Lemma sorted_arrays (P : json -> Prop) l l' :
  (forall a b, P a -> P b -> sortJson a = sortJson b <-> sameJson a b = true) -> Forall P l -> Forall P l' ->
  sortJson <$> l = sortJson <$> l' <-> Forall2 (fun a b => sameJson a b = true) l l'.
Proof.
  intros Heq Hl. revert l'. induction Hl as [|a l Ha Hl IH]; intros [|b l'] Hl'.
  - by split; [constructor|].
  - by split; [|inversion 1].
  - by split; [|inversion 1].
  - apply Forall_cons in Hl' as [Hb Hl']. rewrite Forall2_cons, <- IH, <- Heq, !fmap_cons by done.
    split; [by intros [= -> ->]|by intros [-> ->]].
Qed.

Lemma get_key_in o k v : get_key o k = Some v -> (k, v) ∈ o.
Proof.
  induction o as [|[k' v'] o IH]; simpl; [done|]. case_decide as He; [subst; intros [= ->]; by left|]. intros H. right.
  by apply IH.
Qed.

Lemma sorted_objects (P : json -> Prop) l l' :
  (forall a b, P a -> P b -> sortJson a = sortJson b <-> sameJson a b = true) ->
  (forall k v, (k, v) ∈ l -> P v) -> (forall k v, (k, v) ∈ l' -> P v) -> NoDup (keys l) -> NoDup (keys l') ->
  sortJson (JObj l) = sortJson (JObj l') <-> sameJson (JObj l) (JObj l') = true.
Proof.
  intros Heq Hl Hl' Hnd Hnd'. cbn [sortJson]. fold (sortFields l) (sortFields l').
  rewrite sameJson_fields, Forall_forall. split.
  - intros [= H]. assert (sortFields l ≡ₚ sortFields l') as Hp by (by rewrite <- (SliceStable_perm fst), H, SliceStable_perm).
    split. { apply Permutation_length in Hp. unfold sortFields in Hp. by rewrite !length_fmap in Hp. }
    intros [k v] Hin. assert ((k, sortJson v) ∈ sortFields l') as (v' & Hv & Hin')%sortFields_elem
      by (rewrite <- Hp; apply sortFields_elem; by exists v).
    exists v'. split; [by apply get_key_unique|]. apply Heq; eauto.
  - intros [Hlen Hall]. f_equal. apply SliceStable_order.
    2: { fold (keys (sortFields l)). by rewrite keys_sortFields. }
    assert (forall o, NoDup (keys o) -> NoDup (sortFields o)) as Hno.
    { intros o Ho. apply (NoDup_fmap_1 fst). fold (keys (sortFields o)). by rewrite keys_sortFields. }
    assert (sortFields l ⊆+ sortFields l') as Hsub.
    { apply NoDup_submseteq; [by apply Hno|]. intros [k w] (v & -> & Hin)%sortFields_elem.
      destruct (Hall _ Hin) as (v' & Hk & Hs). apply get_key_in in Hk. apply sortFields_elem. exists v'.
      split; [|done]. apply Heq; eauto. }
    apply submseteq_length_Permutation; [done|]. unfold sortFields. rewrite !length_fmap. lia.
Qed.

(** Trees are deeply equal exactly when they are the same with their keys
    sorted. *)
Lemma sorted_same d : forall a b, writable d a = true -> writable d b = true ->
  sortJson a = sortJson b <-> sameJson a b = true.
Proof.
  induction d as [|d IH]; intros [|x|x|x|l|l] [|y|y|y|l'|l'] Ha Hb; try done;
    try (by cbn [sortJson sameJson]; rewrite bool_decide_eq_true).
  - rewrite sameJson_arrays. apply writable_array in Ha, Hb. rewrite <- (sorted_arrays _ l l' IH Ha Hb).
    cbn [sortJson]. split; [by intros [= ->]|by intros ->].
  - apply writable_object in Ha as [Hnd Ha], Hb as [Hnd' Hb]. rewrite Forall_forall in Ha, Hb.
    apply (sorted_objects (fun j => writable d j = true)); [done| | |done..]; intros k v Hin;
      [by apply (Ha _ Hin)|by apply (Hb _ Hin)].
Qed.

Lemma sort_idem d : forall j, writable d j = true -> sortJson (sortJson j) = sortJson j.
Proof.
  induction d as [|d IH]; intros [|b|z|s|l|l] Hw; try done.
  - cbn [sortJson]. f_equal. apply writable_array in Hw. rewrite <- list_fmap_compose. apply list_fmap_ext.
    intros i j Hj. rewrite Forall_forall in Hw. apply IH, Hw. by eapply list_elem_of_lookup_2.
  - cbn [sortJson]. f_equal. apply writable_object in Hw as [Hnd Hw]. fold (sortFields l).
    assert (sortFields (sortFields l) = sortFields l) as Hss.
    { unfold sortFields. rewrite <- list_fmap_compose. apply list_fmap_ext. intros i [k v] Hj. simpl. f_equal.
      rewrite Forall_forall in Hw. apply IH, (Hw (k, v)). by eapply list_elem_of_lookup_2. }
    fold (sortFields (SliceStable fst (sortFields l))). apply SliceStable_order.
    + rewrite <- Hss at 2. unfold sortFields at 1. rewrite SliceStable_perm. done.
    + fold (keys (sortFields (SliceStable fst (sortFields l)))). rewrite keys_sortFields. unfold keys.
      rewrite SliceStable_perm. fold (keys (sortFields l)). by rewrite keys_sortFields.
Qed.

(** Unmarshal reads what Marshal writes, with the keys in their order. *)
Lemma unmarshal_marshal j : writable maxNestingDepth j = true -> json_Unmarshal (json_Marshal j) = inr (sortJson j).
Proof.
  intros Hw. unfold json_Unmarshal, json_Marshal. rewrite <- (app_nil_r (emit _)).
  rewrite decodeValue_emit by (done || by apply writable_sort). done.
Qed.

Lemma toValues_sort v : exists c, toValues (sortJson (ofValues v)) = inr c /\ ofValues c = sortJson (ofValues v).
Proof. destruct v as [o|]; by eexists. Qed.

(** C24. Copies of values.  For values of at most 10000 levels whose strings are UTF-8
    and whose numbers are integers that a [float64] holds exactly, the deep copies
    of the API types and of the defaults do not panic, give values that are deeply
    equal to the original, and these have the same text. *)
Theorem values_copied v : writable maxNestingDepth (ofValues v) = true ->
  exists c, Values_DeepCopyInto v = Some c /\ DeepCopyValues v = Some c /\
    sameJson (ofValues c) (ofValues v) = true /\ MarshalJSON c = MarshalJSON v.
Proof.
  intros Hw. destruct (toValues_sort v) as (c & Hc & Hcs). exists c.
  assert (UnmarshalJSON (MarshalJSON v) = inr c) as Hu.
  { unfold UnmarshalJSON, MarshalJSON. by rewrite unmarshal_marshal. }
  unfold Values_DeepCopyInto, DeepCopyValues. fold (MarshalJSON v). rewrite Hu. split_and!; [done..| |].
  - rewrite Hcs. apply (sorted_same maxNestingDepth); [by apply writable_sort|done|by eapply sort_idem].
  - unfold MarshalJSON, json_Marshal. rewrite Hcs. by rewrite (sort_idem maxNestingDepth).
Qed.

(** Marshal writes the same text for two trees exactly when they are deeply
    equal. *)
Lemma marshal_same a b : writable maxNestingDepth a = true -> writable maxNestingDepth b = true ->
  json_Marshal a = json_Marshal b <-> sameJson a b = true.
Proof.
  intros Ha Hb. rewrite <- (sorted_same maxNestingDepth) by done. split.
  - intros H. apply (f_equal json_Unmarshal) in H. rewrite !unmarshal_marshal in H by done. by injection H.
  - unfold json_Marshal. by intros ->.
Qed.

(** The text of values is canonical: two values have the same one exactly when they
    are deeply equal, whatever the order of their maps. *)
Theorem marshal_canonical v w :
  writable maxNestingDepth (ofValues v) = true -> writable maxNestingDepth (ofValues w) = true ->
  MarshalJSON v = MarshalJSON w <-> sameJson (ofValues v) (ofValues w) = true.
Proof.
  intros Hv Hw. by apply marshal_same.
Qed.

(** ** Fuel *)

(** Every decoder leaves less text than it was given. *)
Definition shrinks {A} (p : decoder A) : Prop := forall s x r, p s = inr (x, r) -> (length r < length s)%nat.

Lemma skipSpace_length s : (length (skipSpace s) <= length s)%nat.
Proof. induction s as [|a s IH]; simpl; [done|]. destruct (isSpace a); simpl; lia. Qed.

Lemma expect_length a s r : expect a s = inr r -> (length r < length s)%nat.
Proof.
  unfold expect. pose proof (skipSpace_length s). destruct (skipSpace s) as [|b t]; [done|]. simpl in *.
  case_bool_decide; [|done]. intros [= <-]. lia.
Qed.

Lemma push_rest p o s rest : push p o = Some (s, rest) -> exists s', o = Some (s', rest).
Proof. destruct o as [[s' r]|]; simpl; [|done]. intros [= _ <-]. by eexists. Qed.

Lemma unquoted_length s b rest : unquoted s = Some (b, rest) -> (length rest < length s)%nat.
Proof.
  remember (length s) as n eqn:Hn. revert s b rest Hn. induction (lt_wf n) as [n _ IH]. intros [|a s] b rest -> H; [done|].
  assert (forall t p b', (length t < length (a :: s))%nat -> push p (unquoted t) = Some (b', rest) ->
    (length rest < length (a :: s))%nat) as Hp.
  { intros t p b' Ht [s' Hs]%push_rest. pose proof (IH _ Ht t s' rest eq_refl Hs). lia. }
  cbn [unquoted] in H.
  repeat case_match; try done; simplify_eq; try (cbn [length]; lia); (eapply Hp; [|exact H]; cbn [length]; lia).
Qed.

Lemma decodeString_shrinks : shrinks decodeString.
Proof.
  intros s x r. unfold decodeString. destruct (expect quote s) as [e|s1] eqn:E; [done|]. cbn [mbind decode_bind].
  apply expect_length in E. destruct (unquoted s1) as [[b t]|] eqn:Eu; [|done]. intros [= _ <-].
  apply unquoted_length in Eu. lia.
Qed.

Lemma member_shrinks value : shrinks value -> shrinks (member value).
Proof.
  intros Hv s x r. unfold member. destruct (decodeString s) as [e|[k s1]] eqn:E1; [done|]. cbn [mbind decode_bind].
  destruct (expect _ s1) as [e|s2] eqn:E2; [done|]. cbn [mbind decode_bind].
  destruct (value s2) as [e|[v s3]] eqn:E3; [done|]. cbn [mbind decode_bind]. intros [= _ <-].
  apply decodeString_shrinks in E1. apply expect_length in E2. apply Hv in E3. lia.
Qed.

Required work:
Only the lines from the first line of the records through the line containing "intros o Ho." should be repeated, exactly as they appear.

Exercise response:
Lemma sorted_arrays (P : json -> Prop) l l' :
  (forall a b, P a -> P b -> sortJson a = sortJson b <-> sameJson a b = true) -> Forall P l -> Forall P l' ->
  sortJson <$> l = sortJson <$> l' <-> Forall2 (fun a b => sameJson a b = true) l l'.
Proof.
  intros Heq Hl. revert l'. induction Hl as [|a l Ha Hl IH]; intros [|b l'] Hl'.
  - by split; [constructor|].
  - by split; [|inversion 1].
  - by split; [|inversion 1].
  - apply Forall_cons in Hl' as [Hb Hl']. rewrite Forall2_cons, <- IH, <- Heq, !fmap_cons by done.
    split; [by intros [= -> ->]|by intros [-> ->]].
Qed.

Lemma get_key_in o k v : get_key o k = Some v -> (k, v) ∈ o.
Proof.
  induction o as [|[k' v'] o IH]; simpl; [done|]. case_decide as He; [subst; intros [= ->]; by left|]. intros H. right.
  by apply IH.
Qed.

Lemma sorted_objects (P : json -> Prop) l l' :
  (forall a b, P a -> P b -> sortJson a = sortJson b <-> sameJson a b = true) ->
  (forall k v, (k, v) ∈ l -> P v) -> (forall k v, (k, v) ∈ l' -> P v) -> NoDup (keys l) -> NoDup (keys l') ->
  sortJson (JObj l) = sortJson (JObj l') <-> sameJson (JObj l) (JObj l') = true.
Proof.
  intros Heq Hl Hl' Hnd Hnd'. cbn [sortJson]. fold (sortFields l) (sortFields l').
  rewrite sameJson_fields, Forall_forall. split.
  - intros [= H]. assert (sortFields l ≡ₚ sortFields l') as Hp by (by rewrite <- (SliceStable_perm fst), H, SliceStable_perm).
    split. { apply Permutation_length in Hp. unfold sortFields in Hp. by rewrite !length_fmap in Hp. }
    intros [k v] Hin. assert ((k, sortJson v) ∈ sortFields l') as (v' & Hv & Hin')%sortFields_elem
      by (rewrite <- Hp; apply sortFields_elem; by exists v).
    exists v'. split; [by apply get_key_unique|]. apply Heq; eauto.
  - intros [Hlen Hall]. f_equal. apply SliceStable_order.
    2: { fold (keys (sortFields l)). by rewrite keys_sortFields. }
    assert (forall o, NoDup (keys o) -> NoDup (sortFields o)) as Hno.
    { intros o Ho. apply (NoDup_fmap_1 fst). fold (keys (sortFields o)). by rewrite keys_sortFields. }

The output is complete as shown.